## WORK REQUIRED
What is needed here is an exact repetition of the records below, beginning at the line that has "neighbour is symmetric: if" and stopping after the line that has "exists (neighbours_of (xys b) q). split.".

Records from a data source
[Start of section]
(** C10.  On every board that [__init__] returns and after any calls, for
    a square outside the board that is not in [opened]: [open] raises
    [KeyError] after it has added the square to [opened], and that is all
    it has done; the square has no entry in [mines_near]; a second [open]
    of it returns without an exception and changes nothing. *)
Theorem open_outside_not_atomic tape (cols rws : Z) d
    (b0 : MineSweeper) (cs : list call) (xy : coord) :
  init tape cols rws d = Some (Ok b0) →
  ¬ in_bounds b0 xy →
  xy ∉ opened (run b0 cs) →
  open (run b0 cs) xy
    = (set_opened (run b0 cs) ({[ xy ]} ∪ opened (run b0 cs)), Raise KeyError)
  ∧ xy ∈ opened (open (run b0 cs) xy).1
  ∧ mines_near (open (run b0 cs) xy).1 !! xy = None
  ∧ open (open (run b0 cs) xy).1 xy = ((open (run b0 cs) xy).1, Ok []).
Proof.
  intros Hb0%init_sound Hout Ho.
  pose proof (run_sound b0 cs Hb0) as Hs.
  rewrite <-(in_bounds_same _ _ _ (run_same b0 cs)) in Hout.
  assert (open (run b0 cs) xy
          = (set_opened (run b0 cs) ({[ xy ]} ∪ opened (run b0 cs)),
             Raise KeyError)) as Hopen.
  { apply open_KeyError; [done| |].
    - intros Hm. by apply Hout, mine_in_bounds.
    - rewrite lookup_neighbours by done. by rewrite decide_False. }
  assert (xy ∈ opened (open (run b0 cs) xy).1) as Hin.
  { rewrite Hopen. simpl. apply elem_of_union_l. by apply elem_of_singleton. }
  split_and!; [done|done| |by apply open_opened].
  rewrite Hopen. simpl. rewrite (sound_near _ Hs).
  rewrite decide_False; [done|]. by intros [? _].
Qed.

Lemma open_outside_not_atomic_witness :
  open (run board_3x3 [Open (0, 0)]) (5, 5)
    = (set_opened (run board_3x3 [Open (0, 0)])
         ({[ (5, 5) ]} ∪ opened (run board_3x3 [Open (0, 0)])),
       Raise KeyError)
  ∧ (5, 5) ∈ opened (open (run board_3x3 [Open (0, 0)]) (5, 5)).1
  ∧ mines_near (open (run board_3x3 [Open (0, 0)]) (5, 5)).1 !! (5, 5) = None
  ∧ open (open (run board_3x3 [Open (0, 0)]) (5, 5)).1 (5, 5)
    = ((open (run board_3x3 [Open (0, 0)]) (5, 5)).1, Ok []).
Proof.
  apply (open_outside_not_atomic [(1, 1)] 3 3 fifth board_3x3
           [Open (0, 0)] (5, 5)).
  - exact init_board_3x3.
  - unfold in_bounds. simpl. lia.
  - by vm_compute.
Defined.

(** ** Removing a flag *)





(** * Further properties of the code *)

(** ** The neighbour table *)

(** X1.  On every board that [__init__] returns, [neighbours] has an entry
    for the squares of the board and for nothing else, and being a
    neighbour is symmetric: if [q] is in [neighbours[p]] then [p] is in
    [neighbours[q]]. *)
Theorem neighbours_symmetric tape (cols rws : Z) d (b : MineSweeper) :
  init tape cols rws d = Some (Ok b) →
  dom (neighbours b) = xys b
  ∧ ∀ (p q : coord) (np : gset coord),
      neighbours b !! p = Some np → q ∈ np →
      ∃ nq : gset coord, neighbours b !! q = Some nq ∧ p ∈ nq.
Proof.
  intros Hb%init_sound. pose proof (sound_xys b Hb) as HX. split.
  - apply set_eq. intros p. rewrite elem_of_dom, lookup_neighbours, HX by done.
    case_decide; [|split; [by intros [? ?]|done]]. split; [done|eauto].
  - intros p q np Hp Hq. rewrite lookup_neighbours in Hp by done.
    case_decide as Hin; [|done]. injection Hp as <-.
    apply elem_of_neighbours_of in Hq as [Hq Hd].
    exists (neighbours_of (xys b) q). split.
    + rewrite lookup_neighbours by done. rewrite decide_True; [done|].
      by apply HX.
    + apply elem_of_neighbours_of. split; [by apply HX|].
      destruct p as [px py], q as [qx qy]. unfold chebyshev in *. simpl in *.
      lia.
Qed.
[End of section]
## REPLY TO THE TASK
    neighbour is symmetric: if [q] is in [neighbours[p]] then [p] is in
    [neighbours[q]]. *)
Theorem neighbours_symmetric tape (cols rws : Z) d (b : MineSweeper) :
  init tape cols rws d = Some (Ok b) →
  dom (neighbours b) = xys b
  ∧ ∀ (p q : coord) (np : gset coord),
      neighbours b !! p = Some np → q ∈ np →
      ∃ nq : gset coord, neighbours b !! q = Some nq ∧ p ∈ nq.
Proof.
  intros Hb%init_sound. pose proof (sound_xys b Hb) as HX. split.
  - apply set_eq. intros p. rewrite elem_of_dom, lookup_neighbours, HX by done.
    case_decide; [|split; [by intros [? ?]|done]]. split; [done|eauto].
  - intros p q np Hp Hq. rewrite lookup_neighbours in Hp by done.
    case_decide as Hin; [|done]. injection Hp as <-.
    apply elem_of_neighbours_of in Hq as [Hq Hd].
    exists (neighbours_of (xys b) q). split.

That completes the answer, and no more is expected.